15

Nadie se engañaba: Baigorria no seguía ningún rastro. Sólo fingía hacerlo. Lo fingía porque así lo había ordenado el coronel Andrade y porque en ese fingimiento estaba la posibilidad de salvar su vida. Sólo el coronel parecía creer en esa ilusión. Porque sólo el coronel aún miraba el suelo como si allí hubiera el trazado de algún signo.

¿Pero qué podía haber allí si todo era ceniza? ¿Qué podía haber si sólo había una dilatada extensión agrisada, tersa, aún no hollada por animal u hombre alguno, sobre la que ni siquiera habían osado posarse los pájaros?

No obstante, el coronel marchaba como si algo hubiera. Como si él y su rastreador siguieran un rastro implacable, claramente visible para ambos. O si no, como si lo fueran inventando, dibujando prolijamente, palmo a palmo, entre la ansiedad del uno y el temor del otro.

El ejército marchaba al paso lento, bajo un cielo también gris, cargado de nubes amenazantes. El ruido de los cascos era mortecino, ya que lo ahogaba la ceniza, y los animales levantaban a su paso el polvo de los sepulcros profanados. Los soldados tenían las cabezas gachas, derrumbadas sobre el pecho, como si no sólo los asolara el cansancio, sino —sobre todo— la tristeza y la incertidumbre de lo por venir. Eran un ejército mustio, como una piel seca y rugosa.
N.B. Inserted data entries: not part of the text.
(* ===== verification/Channel.v ===== *)
(** * The messages between processes (src/message/ntg_message.h, src/utils/ntg_channel.c)

    A message is a piece of memory with a type and a union of bodies; the
    channels, datagram sockets, carry a prefix of it.  The memory is modelled by
    its 4-byte cells, at the offsets of the structures on the 64-bit platform:
    the body starts at byte 8, behind the type and its padding. *)

From Stdlib Require Import SpecFloat.
From S2P Require Import Prelude Sprintf Spline Table UserGroup UserManage.

(** ** Cells *)

(** A cell of 4 bytes, known as an integer or as the [float] that was stored. *)
Inductive cell := CInt (w : Z) | CFlt (f : spec_float).
Abbreviation memory := (list cell).

(** The bits of a [float], and the [float] of some bits (IEEE 754, binary32). *)
Definition float_bits (f : spec_float) : Z :=
  let sign (s : bool) := if s then 2147483648 else 0 in
  match f with
  | S754_zero s => sign s
  | S754_infinity s => sign s + 2139095040
  | S754_nan => 2143289344
  | S754_finite s m e =>
      if Zpos m <? 8388608 then sign s + Zpos m
      else sign s + (e + 150) * 8388608 + (Zpos m - 8388608)
  end.

Definition float_of (w : Z) : spec_float :=
  let s := 2147483648 <=? w in
  let e := (w / 8388608) mod 256 in
  let m := w mod 8388608 in
  if e =? 255 then if m =? 0 then S754_infinity s else S754_nan
  else if e =? 0 then match m with Zpos p => S754_finite s p (-149) | _ => S754_zero s end
  else match m + 8388608 with Zpos p => S754_finite s p (e - 150) | _ => S754_nan end.

Example float_bits_1 : float_bits (f32_of_Z 1) = 1065353216 /\ float_of 1065353216 = f32_of_Z 1.
Proof. split; reflexivity. Qed.

Definition word (c : cell) : Z := match c with CInt w => w | CFlt f => float_bits f end.
Definition float (c : cell) : spec_float := match c with CFlt f => f | CInt w => float_of w end.
Lemma read_cb_ok parse sent c r M n cn parsed :
  remote_inv r M n -> rm_cnts r !! c = Some cn -> ~ waits M c -> (length (cn_in cn) < 1024)%nat ->
  understood parse (cn_in cn) parsed ->
  exists dg r', ntg_remote_read_cb parse sent c r = Some (dg, r') /\
  match parsed with
  | None => dg = None /\ rm_cnts r' = <[c := answered (emptied cn) (Some NTG_REMOTE_FROMAT_ERROR)]> (rm_cnts r) /\ remote_inv r' M n
  | Some (id, msg, size) =>
      let code := request_code M n sent id in
      dg = match code with None => snd (ntg_write_channel msg size sent) | Some _ => None end /\
      rm_cnts r' = <[c := answered (with_id (emptied cn) id) code]> (rm_cnts r) /\
      if request_accepted M n id then remote_inv r' (<[u64 id := c]> M) (pred n) else remote_inv r' M n
  end.
Proof.
  intros I Hc Hw Hl Hu. unfold ntg_remote_read_cb, modify_cnt. rewrite Hc. cbn [mbind option_bind].
  rewrite take_ge, drop_ge by lia. rewrite (proj2 (Nat.eqb_neq _ _)) by lia.
  set (r1 := set_rm_cnts _ r). change (Connect (cn_fd cn) (cn_id cn) [] (cn_out cn) (cn_write cn)) with (emptied cn) in r1.
  assert (I1 : remote_inv r1 M n) by (apply (inv_update r M n I c cn); [done|by left]).
  assert (Hc1 : rm_cnts r1 !! c = Some (emptied cn)) by (subst r1; apply lookup_insert_eq).
  assert (Hbad : exists r', ntg_remote_response c NTG_REMOTE_FROMAT_ERROR r1 = Some r' /\
    rm_cnts r' = <[c := answered (emptied cn) (Some NTG_REMOTE_FROMAT_ERROR)]> (rm_cnts r) /\ remote_inv r' M n).
  { rewrite (response_ok r1 c (emptied cn)) by done. eexists. split; [reflexivity|]. split.
    - subst r1. cbn [rm_cnts set_rm_cnts]. by rewrite insert_insert_eq.
    - apply (inv_update r1 M n I1 c (emptied cn)); [done|by left]. }
  destruct Hbad as (rb & Eb & Hb1 & Hb2). destruct parsed as [p|]; [destruct p as [p size]; destruct p as [id msg]|].
  - destruct Hu as (Hl16 & root & Ep & Em). rewrite (proj2 (Nat.ltb_ge _ _)) by lia. rewrite Ep.
    destruct (message_handler_ok sent c root r1 M n (emptied cn) id msg size I1 Hc1 Hw Em) as (rc & dg & r' & E & H1 & _ & H2 & H3).
    rewrite E. cbn [mbind option_bind]. eexists _, _. split; [reflexivity|]. cbn [rm_cnts].
    split; [exact H2|]. split.
    + rewrite H1. subst r1. cbn [rm_cnts set_rm_cnts]. by rewrite insert_insert_eq.
    + destruct (request_accepted M n id); destruct H3; by split.
  - destruct (Nat.ltb_spec (length (cn_in cn)) 16).
    + rewrite Eb. cbn [mbind option_bind]. by exists None, rb.
    + destruct Hu as [ | -> ]; [lia|]. rewrite Eb. cbn [mbind option_bind]. by exists None, rb.
Qed.


(** ** Results *)

Definition result_code (status : Z) : Z := if status =? NTG_RST_SUCCESS then NTG_REMOTE_SUCCESS else NTG_REMOTE_END_ERROR.

Lemma result_handler_ok r M n id status :
  remote_inv r M n ->
  match M !! u64 id with
  | None => ntg_remote_result_handler id status r = Some (NTG_ERROR, r)
  | Some c => exists cn, rm_cnts r !! c = Some cn /\ u64 (cn_id cn) = u64 id /\
      let r' := set_rm_cnts (<[c := answered cn (Some (result_code status))]> (rm_cnts r)) r in
      ntg_remote_result_handler id status r = Some (NTG_OK, r') /\ remote_inv r' M n
  end.
Proof.
  intros I. unfold ntg_remote_result_handler.
  assert (Ht : table_holds (ntg_remote_get_key (rm_cnts r) id) (rm_table r) M n)
    by (apply (table_holds_cnts r M n I); intros k d dn _ Hd; by exists dn).
  destruct (table_holds_find _ (ntg_remote_compare (rm_cnts r) id) _ _ _ TMP_CNT Ht) as (found & E & H).
  assert (Ek : ntg_remote_get_key (rm_cnts r) id TMP_CNT = u64 id) by done. rewrite Ek in H.
  rewrite E. cbn [mbind option_bind]. destruct found as [i|]; [|by rewrite H].
  destruct H as (c & next & Hi & Hk). rewrite Hk, Hi. cbn [mbind option_bind nd_data].
  destruct (ri_cnts _ _ _ I _ c Hk) as [cn Hc]. exists cn. split; [done|].
  split; [rewrite <-(key_of r M n I c cn id Hc); by apply (table_holds_key _ _ _ _ _ _ Ht)|].
  rewrite (response_ok r c cn) by done. cbn [mbind option_bind]. split; [reflexivity|].
  apply (inv_update r M n I c cn); [done|by left].
Qed.

(** A result is the answer of the connection that waits for its consumer,
    200 or 103, and of no other; a result nobody waits for changes nothing. *)
Theorem result_answered r M n id status :
  remote_inv r M n ->
  match M !! u64 id with
  | None => ntg_remote_result_handler id status r = Some (NTG_ERROR, r)
  | Some c => exists cn, rm_cnts r !! c = Some cn /\ u64 (cn_id cn) = u64 id /\
      let r' := set_rm_cnts (<[c := answered cn (Some (result_code status))]> (rm_cnts r)) r in
      ntg_remote_result_handler id status r = Some (NTG_OK, r') /\ remote_inv r' M n
  end.
Proof. apply result_handler_ok. Qed.

(** ** Initialisation and the end of a connection *)

Lemma remote_init_ok consumes :
  consumes <> NTG_CONF_UNSET -> 2 <= consumes < 4611686018427387904 ->
  exists r, ntg_remote_init true true true true true consumes = Some (NTG_OK, Some r) /\ remote_inv r ∅ (Z.to_nat consumes).
Proof.
  intros Hu Hn. unfold ntg_remote_init. cbn [negb andb]. rewrite (proj2 (Z.eqb_neq _ _) Hu). cbn [negb].
  assert (Hs : 0 < Z.quot (consumes * 2) 3) by (clear Hu; Z.to_euclidean_division_equations; lia).
  destruct (table_init_rep (ntg_remote_get_key ∅ 0) (Z.quot (consumes * 2) 3) consumes Hs ltac:(lia)) as (t & E & R & H).
  rewrite E. cbn [mbind option_bind]. eexists. split; [reflexivity|]. split; [|done|done].
  eexists _, _. split; [exact R|]. split; [by rewrite length_map, length_seq|]. intros k. by rewrite H.
Qed.

(** A connection is alone in its bucket. *)
Definition alone (M : gmap Z Z) (size k : Z) : Prop :=
  forall k', is_Some (M !! k') -> k' mod size = k mod size -> k' = k.

(** The chain of a bucket that holds one key only. *)
Lemma alone_chain key t chains free M size k l :
  table_rep key t chains free -> (forall k, lookup_data key t chains k = M !! k) ->
  alone M (tb_size t) k -> size = tb_size t -> chains !! Z.to_nat (k mod size) = Some l -> (length l <= 1)%nat.
Proof.
  intros R HM Ha -> Hl. destruct l as [|[n1 d1] [|[n2 d2] l]]; cbn; [lia|lia|exfalso].
  pose proof (tr_size _ _ _ _ R) as [Hs _].
  assert (Hkey : forall n d, (n, d) ∈ (n1, d1) :: (n2, d2) :: l -> key d = k).
  { intros n d Hin. apply Ha.
    - rewrite <-HM. rewrite (lookup_data_stored key t chains free _ _ n d R Hl Hin). by eexists.
    - rewrite (tr_place _ _ _ _ R _ _ n d Hl Hin). pose proof (Z.mod_pos_bound k (tb_size t) Hs). lia. }
  pose proof (proj1 (Forall_lookup _ _) (tr_keys _ _ _ _ R) _ _ Hl) as Hnd. cbn in Hnd.
  apply NoDup_cons in Hnd as [Hnd _]. apply Hnd.
  rewrite (Hkey n1 d1) by (by left). rewrite (Hkey n2 d2) by (right; by left). by left.
Qed.

(** Without a node in the table only the memory goes; otherwise the node goes
    back to the pool, when the connection is alone in its bucket. *)
Lemma drop_connect_ok r M n c cn :
  remote_inv r M n -> rm_cnts r !! c = Some cn ->
  (~ waits M c -> M !! u64 (cn_id cn) = None ->
     exists r', drop_connect c r = Some r' /\ rm_cnts r' = delete c (rm_cnts r) /\ remote_inv r' M n) /\
  (M !! u64 (cn_id cn) = Some c -> alone M (tb_size (rm_table r)) (u64 (cn_id cn)) ->
     exists r', drop_connect c r = Some r' /\ rm_cnts r' = delete c (rm_cnts r) /\
       remote_inv r' (delete (u64 (cn_id cn)) M) (S n)).
Proof.
  intros I Hc. pose proof (key_of r M n I c cn 0 Hc) as Hk.
  pose proof (ri_table _ _ _ I) as (chains & free & R & Hn & HM).
  destruct (rep_bucket _ _ _ _ c R) as (i & p & l & _ & _ & Hl & _ & Hi & _). rewrite Hi in Hl. clear Hi i p.
  destruct (delete_node_ok _ (ntg_remote_compare (rm_cnts r) 0) _ chains free c l R Hl) as [D1 D2].
  rewrite Hk in *. rewrite HM in D1, D2.
  assert (Hother : forall k d dn, M !! k = Some d -> d <> c -> rm_cnts r !! d = Some dn ->
    exists dn', delete c (rm_cnts r) !! d = Some dn' /\ cn_id dn' = cn_id dn).
  { intros k d dn _ Hne Hd. exists dn. by rewrite lookup_delete_ne. }
  split; intros H1 H2; unfold drop_connect.
  - rewrite (D1 H2). cbn [mbind option_bind]. eexists. split; [reflexivity|]. split; [reflexivity|].
    split; cbn [rm_table rm_cnts].
    + apply (table_holds_cnts r M n I). intros k d dn Hd. apply (Hother k); [done|]. intros ->. apply H1. by exists k.
    + intros k d Hd. destruct (ri_cnts _ _ _ I k d Hd) as [dn Hdn].
      destruct (Hother k d dn Hd) as (dn' & E & _); [intros ->; apply H1; by exists k|done|]. by exists dn'.
    + rewrite lookup_delete_ne; [apply (ri_tmp _ _ _ I)|]. intros ->. by rewrite (ri_tmp _ _ _ I) in Hc.
  - destruct (D2 c H1) as (t' & chains' & free' & E & R' & Hf & Hk').
    { left. pose proof (alone_chain _ _ _ _ M _ _ l R HM H2 eq_refl Hl) as Hlen.
      pose proof (lookup_data_spec (ntg_remote_get_key (rm_cnts r) 0) (rm_table r) chains (u64 (cn_id cn)) l Hl) as Hs.
      rewrite HM, H1 in Hs. destruct l as [|e [|]]; [discriminate Hs|done|cbn in Hlen; lia]. }
    rewrite E. cbn [mbind option_bind]. eexists. split; [reflexivity|]. split; [reflexivity|].
    set (M' := delete (u64 (cn_id cn)) M).
    assert (Hne : forall k d, M' !! k = Some d -> d <> c /\ M !! k = Some d).
    { intros k d [Hkne Hd]%lookup_delete_Some. split; [|done]. intros ->. apply Hkne.
      rewrite <-Hk. by apply (table_holds_key _ _ _ _ k c (ri_table _ _ _ I)). }
    assert (Ht' : table_holds (ntg_remote_get_key (rm_cnts r) 0) t' M' (S n)).
    { exists chains', free'. split; [exact R'|]. split; [lia|]. intros k. rewrite Hk', HM. subst M'.
      rewrite Hk. destruct (Z.eqb_spec (u64 (cn_id cn)) k) as [<-|]; [by rewrite lookup_delete_eq|by rewrite lookup_delete_ne]. }
    split; cbn [rm_table rm_cnts].
    + apply (table_holds_ext _ _ _ _ _ Ht'). intros k d Hd. destruct (Hne k d Hd) as [Hdc Hd'].
      unfold ntg_remote_get_key, cnt_ident. by rewrite lookup_delete_ne.
    + intros k d Hd. destruct (Hne k d Hd) as [Hdc Hd']. rewrite lookup_delete_ne by done. by apply (ri_cnts _ _ _ I k).
    + rewrite lookup_delete_ne; [apply (ri_tmp _ _ _ I)|]. intros ->. by rewrite (ri_tmp _ _ _ I) in Hc.
Qed.

(** ** Examples *)

Definition jint (name : bytes) (n : Z) : cJSON := CJSON (Some name) cJSON_Number None n (sf_of_Z n) [].
Definition jstr (name s : bytes) : cJSON := CJSON (Some name) cJSON_String (Some s) 0 (S754_zero false) [].
Definition jobj (name : bytes) (items : list cJSON) : cJSON := CJSON (Some name) cJSON_Object None 0 (S754_zero false) items.
Definition jarr (name : bytes) (ns : list Z) : cJSON := CJSON (Some name) cJSON_Array None 0 (S754_zero false) (map (jint []) ns).
Definition jdist (name : bytes) (args : list Z) : cJSON := jobj name [jstr (str "type") (str "normal"); jarr (str "args") args].

Definition example_request (id users : Z) (args : list Z) : cJSON :=
  jobj [] [jstr (str "type") (str "simulation"); jint (str "csm_id") id; jint (str "gp_id") 1; jint (str "users") users;
    jdist (str "ss_num") args; jdist (str "ss_itv") [10; 2]; jdist (str "clk_num") [3; 1]; jdist (str "clk_itv") [35; 3];
    jobj (str "scene") [CJSON (Some (str "is_scene")) 1 None 0 (S754_zero false) []]].

Definition example_dist (args : list Z) : distribution :=
  Distribution NTG_MATH_NORMAL_E (map f32_of_Z args).
Definition example_simulation (id users : Z) : simulation_message :=
  Simulation id (replicate 24 (S754_zero false))
    (Behavior (example_dist [5; 1; 0]) (example_dist [10; 2; 0]) (example_dist [3; 1; 0]) (example_dist [35; 3; 0])) 1 false 0 users.

Example example_get_message :
  get_message (example_request 7 2 [5; 1]) = Some (Some 7, put_message (MSimulation (example_simulation 7 2)) zero_message, 43%nat).
Proof. vm_compute. reflexivity. Qed.

(** A parser that knows a few texts. *)
Definition request_bytes (id : Z) : bytes := str "the request of consumer " ++ [id].
Definition example_parse (data : bytes) : option cJSON :=
  if bool_decide (data = request_bytes 7) then Some (example_request 7 2 [5; 1])
  else if bool_decide (data = request_bytes 8) then Some (example_request 8 2 [5; 1; 2; 3])
  else if bool_decide (data = request_bytes 9) then
    Some (jobj [] [jstr (str "type") (str "control"); jint (str "csm_id") 9; jstr (str "ctl_type") (str "stop")])
  else None.

Definition example_cnt (data : bytes) : ntg_connect := Connect 5 0 data [] false.

(** A server for up to 8 consumers with two connections, at 100 and 200. *)
Definition example_remote (data1 data2 : bytes) : ntg_remote :=
  match ntg_remote_init true true true true true 8 with
  | Some (_, Some r) => set_rm_cnts (<[100 := example_cnt data1]> (<[200 := example_cnt data2]> ∅)) r
  | _ => Remote (HashTable 0 [] ∅ None 0) ∅ 0
  end.

Lemma example_remote_inv data1 data2 : remote_inv (example_remote data1 data2) ∅ 8.
Proof.
  destruct (remote_init_ok 8) as (r & E & [T C P]); [done|lia|]. unfold example_remote. rewrite E. split; cbn [rm_table set_rm_cnts rm_cnts].
  - apply (table_holds_ext _ _ _ _ _ T). intros k c Hk. by rewrite lookup_empty in Hk.
  - intros k c Hk. by rewrite lookup_empty in Hk.
  - rewrite !lookup_insert_ne by done. done.
Qed.


(** The server of the example after the request of consumer 7. *)
Definition example_waiting (data2 : bytes) : ntg_remote :=
  match ntg_remote_read_cb example_parse SendOk 100 (example_remote (request_bytes 7) data2) with
  | Some (_, r) => r | None => example_remote [] [] end.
Durante un día y una noche más marcharon sobre la ceniza. Pero cuando volvió a amanecer, las nubes oscuras se habían disipado y el sol —nuevamente— calcinaba las arenas, que ya eran blancas y restallantes y enceguecedoras como antes de la extraña lluvia gris.

El coronel Andrade llamó a Baigorria. «¡Baigorria!», gritó con acento imperioso. El rastreador galopó hasta colocarse a su vera. «Coronel». El coronel le hizo un gesto crispado con la cabeza. «Acompáñeme» le dijo, y lanzó el moro al galope. Baigorria apremió tras él su alazán y no tardó en darle alcance. Se detuvieron a considerable distancia de la columna. Estaban —ahora— solos.

«Ya no hay ceniza que cubra el desierto», dijo el coronel, y Baigorria le vio brillar en los ojos algo que no era solamente la ira, sino el deseo de matar. Temió por su vida. «Yo también sé mirar las arenas», continuó el coronel, «y aquí no es un rastro lo que está faltando. Si me dice otra cosa, miente». Baigorria sujetó con fiereza las riendas de su alazán. Y dijo: «No necesito mentirle. Hay un rastro». Los caballos movían abruptamente sus cabezas, tratando de no golpearse, tal era la cercanía en que ambos jinetes los mantenían para dialogar así como lo estaban haciendo, casi cara a cara, bebiéndose uno a otro el aliento. «¿Y qué rastro es el que hay?», preguntó el coronel. «¿El que lleva al enemigo?» «Sí, coronel», contestó Baigorria. «El que lleva al enemigo. El mismo que venimos siguiendo desde que abandonamos el Fuerte Independencia». «Por su ventura deseo que así sea», dijo el coronel. «Vamos, ya».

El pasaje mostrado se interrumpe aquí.